When it comes to putting a name to Chicago’s annual battle against its infamously inclement weather, it turns out that the practical is also the political.
“Abolish ICE” was the top vote-getter in the city’s “You Name a Snowplow” contest. Choosing the protest slogan with a double meaning proved a potent way for voters to jab at US President Donald Trump after he sent Immigration and Customs Enforcement (ICE) officers into the city and its suburbs last fall in a major immigration crackdown.
With a surge of ICE officers beginning in September, “Operation Midway Blitz” resulted in more than 4,000 arrests, a fatal shooting and a sour taste among Chicago’s Democratic leaders and many of its residents, particularly in large immigrant populations.
Photo: Rich Hein / Chicago Sun-Times via AP
Despite mid-winter frigid cold, “ICE Out” protests in recent weeks have continued downtown, near ICE facilities and throughout the suburbs.
The snowplow-naming contest, in its fourth year, also produced winning names ranging from those paying tribute to the new pope, who hails from Chicago, to a homegrown horror purveyor and the popular quarterback of the city’s NFL franchise.
The top six winners will get a snowplow named in their honor.
In a statement, Chicago Mayor Brandon Johnson thanked local voters “for their unmatched creativity, sense of humor and civic pride.”
When asked whether he was reticent about the potentially prickly response to the name, a spokesperson said that “Abolish ICE” was the runaway winner, adding: “The people of Chicago clearly have no issue with the name of this snowplow.”
Requests for comment were also e-mailed to ICE and its parent agency, the Department of Homeland Security.
Contests in many cities produce names of snowplows, but they rarely carry the edge of Chicago’s top pick.
In Nashville, “Dolly Plowton” pays homage to Tennessee native and country music legend Dolly Parton, while in Minnesota, pop superstar Taylor Swift is honored on a plow dubbed “Taylor Drift.”
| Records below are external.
(** X14: the description of [r.pipe(t)] is the description of [r], the
    bar between spaces, and the tokens of [t], each between quotes if it
    holds white space. *)
Theorem pipe_str st r t robj tobj chain :
  store st !! r = Some robj -> store st !! t = Some tobj ->
  get_chain r st = (Ok chain, st) ->
  exists st' piped,
    Command_pipe r [ACommand t] st = (Ok (length (store st)), st') /\
    get_chain (length (store st)) st' = (Ok (piped :: chain), st') /\
    Command_str (piped :: chain)
    = (Command_str chain ++ " | " ++ join " " (List.map fmt_arg (args tobj)))%string.
Proof.
  intros Hr Ht Hchain. unfold get_chain in Hchain.
  destruct (pipe_chain (length (store st)) (store st) r) as [ch |] eqn:E; [| discriminate].
  injection Hchain as ->.
  eexists _, _. split; [exact (Command_pipe_command st r t robj tobj Hr Ht) |]. split.
  - unfold get_chain, allocated. simpl. rewrite length_app. simpl.
    rewrite Nat.add_1_r, pipe_chain_S. unfold ref in *.
    rewrite list_lookup_middle by reflexivity. simpl.
    now rewrite (pipe_chain_ext _ _ _ _ _ E).
  - destruct chain as [| o ups]; [exfalso; exact (pipe_chain_nonempty _ _ _ E) |].
    rewrite Command_str_cons. now rewrite string_app_assoc.
Qed.

(** ** Currying, again and in batches *)

Lemma call_static st c obj items toks :
  store st !! c = Some obj ->
  no_commands items = true -> tokens_of items = Ok toks ->
  Command_call c items st
  = (Ok (length (store st)),
     allocated st (mkCommand (args obj ++ toks) None (env_vars obj) None)).
Proof.
  intros Hc Hpure Htoks. unfold Command_call, bind. rewrite Command_new_empty.
  rewrite (getobj_old _ _ _ _ Hc), (parse_static _ _ Hpure), Htoks.
  rewrite setobj_new, (getobj_old _ _ _ _ Hc), setobj_new. reflexivity.
Qed.

Lemma tokens_of_app a b ta tb :
  tokens_of a = Ok ta -> tokens_of b = Ok tb -> tokens_of (a ++ b) = Ok (ta ++ tb).
Proof.
  revert ta. induction a as [| x a IH]; intros ta; simpl.
  - now intros [= <-].
  - destruct (static_tokens x) as [t | e]; simpl; [| discriminate].
    destruct (tokens_of a) as [ts | e]; simpl; [| discriminate].
    intros [= <-] Hb. rewrite (IH ts eq_refl Hb). simpl. now rewrite List.app_assoc.
Qed.

Lemma no_commands_app a b :
  no_commands a = true -> no_commands b = true -> no_commands (a ++ b) = true.
Proof. unfold no_commands. intros Ha Hb. now rewrite forallb_app, Ha, Hb. Qed.

(** X15: currying twice is currying once with all the items: [c(a)(b)]
    and [c(a, b)] are new commands with the same tokens and overrides
    (for items that are not themselves commands). *)
Theorem call_compose st c obj a b ta tb :
  store st !! c = Some obj ->
  no_commands a = true -> no_commands b = true ->
  tokens_of a = Ok ta -> tokens_of b = Ok tb ->
  let both := mkCommand (args obj ++ ta ++ tb) None (env_vars obj) None in
  Command_call c (a ++ b) st = (Ok (length (store st)), allocated st both) /\
  exists once,
    (c1 <~ Command_call c a ;; Command_call c1 b) st
    = (Ok (S (length (store st))), allocated (allocated st once) both).
Proof.
  intros Hc Ha Hb Hta Htb both. split.
  - apply call_static; [assumption | now apply no_commands_app | now apply tokens_of_app].
  - exists (mkCommand (args obj ++ ta) None (env_vars obj) None).
    unfold bind. rewrite (call_static st c obj a ta Hc Ha Hta). cbv beta iota.
    assert (H1 : store (allocated st (mkCommand (args obj ++ ta) None (env_vars obj) None))
                 !! length (store st)
                 = Some (mkCommand (args obj ++ ta) None (env_vars obj) None))
      by (simpl; now apply list_lookup_middle).
    rewrite (call_static _ _ _ b tb H1 Hb Htb).
    unfold both. simpl. rewrite length_app, Nat.add_1_r, <- List.app_assoc. reflexivity.
Qed.

Lemma slice_subseteq {T} (l : list T) lo hi : slice l lo hi ⊆ l.
Proof.
  unfold slice. etransitivity; [apply subseteq_take | apply subseteq_drop].
Qed.

Lemma batched_elements {T} (source : list T) m batches batch x :
  list_of (batched source m) = Ok batches ->
  batch ∈ batches -> x ∈ batch -> x ∈ source.
Proof.
  unfold list_of, batched.
  destruct (ceil_div _ m) as [k | e]; simpl; [| discriminate].
  destruct (ceil_div _ k) as [b | e]; simpl; [| discriminate].
  destruct (range0 _ b) as [indices | e]; simpl; [| discriminate].
  intros [= <-] Hb Hx. apply list_elem_of_In, in_map_iff in Hb.
  destruct Hb as (i & <- & _). eapply slice_subseteq, Hx.
Qed.

Lemma mapM_call_static self obj batches tss :
  Forall2 (fun batch ts => no_commands batch = true /\ tokens_of batch = Ok ts) batches tss ->
  forall st,
    store st !! self = Some obj ->
    mapM (fun batch => Command_call self batch) batches st
    = (Ok (seq (length (store st)) (length batches)),
       mkState (store st
                ++ List.map (fun ts => mkCommand (args obj ++ ts) None (env_vars obj) None) tss)
               (world st) (printed st)).
Proof.
  induction 1 as [| batch ts batches tss [Hpure Htoks] _ IH]; intros st Hself.
  - simpl. unfold ret. rewrite app_nil_r. now destruct st.
  - cbn [mapM]. unfold bind. rewrite (call_static st self obj batch ts Hself Hpure Htoks).
    cbv beta iota.
    rewrite (IH (allocated st _) (lookup_app_l_Some _ _ _ _ Hself)).
    unfold ret, allocated. simpl. rewrite length_app, Nat.add_1_r, <- List.app_assoc.
    reflexivity.
Qed.

Lemma tokens_of_concat batches tss :
  Forall2 (fun batch ts => no_commands batch = true /\ tokens_of batch = Ok ts) batches tss ->
  tokens_of (List.concat batches) = Ok (List.concat tss).
Proof.
  induction 1 as [| batch ts batches tss [_ Htoks] _ IH]; [reflexivity |].
  simpl. now apply tokens_of_app.
Qed.

(** X16: [foreach] on arguments that are not commands builds one command
    per batch, in order: each has the tokens of the base command followed
    by the tokens of its batch, and the overrides of the base command;
    the base command and every other object stay as they are; and for a
    batch size of at least one the tokens added, batch after batch, are
    the tokens of all the arguments. *)
Theorem foreach_static st self obj arguments batch_size batches tss :
  store st !! self = Some obj ->
  list_of (batched arguments batch_size) = Ok batches ->
  Forall2 (fun batch ts => no_commands batch = true /\ tokens_of batch = Ok ts) batches tss ->
  Command_foreach self arguments batch_size st
  = (Ok (seq (length (store st)) (length batches)),
     mkState (store st
              ++ List.map (fun ts => mkCommand (args obj ++ ts) None (env_vars obj) None) tss)
             (world st) (printed st)) /\
  (arguments <> [] -> (1 <= batch_size)%Z ->
   tokens_of arguments = Ok (List.concat tss)).
Proof.
  intros Hself Hb Htoks. split.
  - unfold Command_foreach, bind, lift. rewrite Hb.
    now apply mapM_call_static.
  - intros Hne Hm.
    assert (Hn : (0 < Z.of_nat (length arguments))%Z)
      by (destruct arguments; [congruence | simpl; lia]).
    destruct (Z.lt_ge_cases batch_size (Z.of_nat (length arguments) * 2 ^ 1075))
      as [Hsmall | Hhuge].
    + destruct (batched_unfold arguments batch_size Hne Hm Hsmall) as (Hk & Hsz & Hkb & E).
      rewrite E in Hb. injection Hb as <-.
      pose proof (tokens_of_concat _ _ Htoks) as Hc.
      rewrite concat_chunks, take_ge in Hc by nia. exact Hc.
    + unfold list_of, batched in Hb.
      rewrite (ceil_div_underflow _ _ Hn Hhuge) in Hb. discriminate Hb.
Qed.

(** ** Running *)

(** X17: [success] never raises for a non-zero exit code: once the
    process has returned, it answers whether the code was zero, and it
    prints nothing of the captured output. *)
Theorem success_spec self st chain result st1 :
  fg_run self true st = (Ok (chain, result), st1) ->
  Command_success self st = (Ok (cp_returncode result =? 0)%Z, st1).
Proof.
  intros Hrun. unfold Command_success, Command_fg, bind. rewrite Hrun.
  destruct (cp_returncode result =? 0)%Z eqn:E; simpl.
  - now rewrite E.
  - now rewrite E.
Qed.

(** X18: [check] in [run] changes one thing: a run that returns a result
    without [check] returns the same result with it when the exit code is
    zero, and otherwise raises the error that carries the code, the token
    vector and the captured output; [stdout] without [check] is the
    captured output stripped of surrounding white space. *)
Theorem run_check self err st o result st1 :
  store st !! self = Some o ->
  Command_run self false err st = (Ok result, st1) ->
  Command_run self true err st
  = ((if (cp_returncode result =? 0)%Z then Ok result
      else Raise (CalledProcessError (cp_returncode result) (inr (args o)) (cp_stdout result))),
     st1) /\
  (err = INHERIT ->
   Command_stdout self false st
   = (match cp_stdout result with
      | Some t => Ok (strip t)
      | None => Raise AttributeError
      end, st1)).
Proof.
  intros Hself Hrun.
  assert (Hobj : getobj self st = (Ok o, st)) by (unfold getobj; now rewrite Hself).
  split.
  - revert Hrun. unfold Command_run, bind.
    destruct (get_chain self st) as [[chain | e] s0] eqn:Ec; [| discriminate].
    unfold get_chain in Ec.
    destruct (pipe_chain _ _ self); [| discriminate]. injection Ec as -> <-.
    rewrite Hobj.
    destruct (debug_print chain st) as [[u | e] s2]; [| discriminate].
    destruct (stdin_stream chain s2) as [[i | e] s3]; [| discriminate].
    unfold get_world.
    destruct (with_world _ s3) as [[res | e] s4]; [| discriminate].
    simpl. intros [= -> ->].
    destruct (cp_returncode result =? 0)%Z; reflexivity.
  - intros ->. unfold Command_stdout, bind. rewrite Hrun.
    destruct (cp_stdout result); reflexivity.
Qed.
Chicagoans are capable of more anodyne names, too. Other winning contest names this year include “Stephen Coldbert,” for late-night talk show host Stephen Colbert. There’s “Pope Frio XIV,” with the Spanish word for “cold” rhyming with the Chicago-born pontiff’s name, Leo.
Then there’s the “Blizzard of Oz” and “Svencoolie,” a play on the Chicago TV horror host, Svengoolie; and finally, “Caleb Chilliams” for the quarterback whose last name is Williams, and who led the Bears to the playoffs for the first time in 15 years.
Johnson said he and his Department of Streets and Sanitation, which maintains 300 trucks to clear 15,000 kilometers of streets, are “grateful and inspired by the record-breaking participation in the contest this year.”
There were 13,300 plow names submitted and 39,000 final votes were cast.
The contest was conducted the same way as it was in the past three years, Department of Streets and Sanitation spokesman Ryan Gage said.
Submissions are made to the Chicago Shovels Web site. A survey app is used for both initial and final phases of the contest.
A group of streets and sanitation staff members then reviews all the submissions and chooses the finalists, which are then forwarded to the mayor’s office for final approval, Gage said.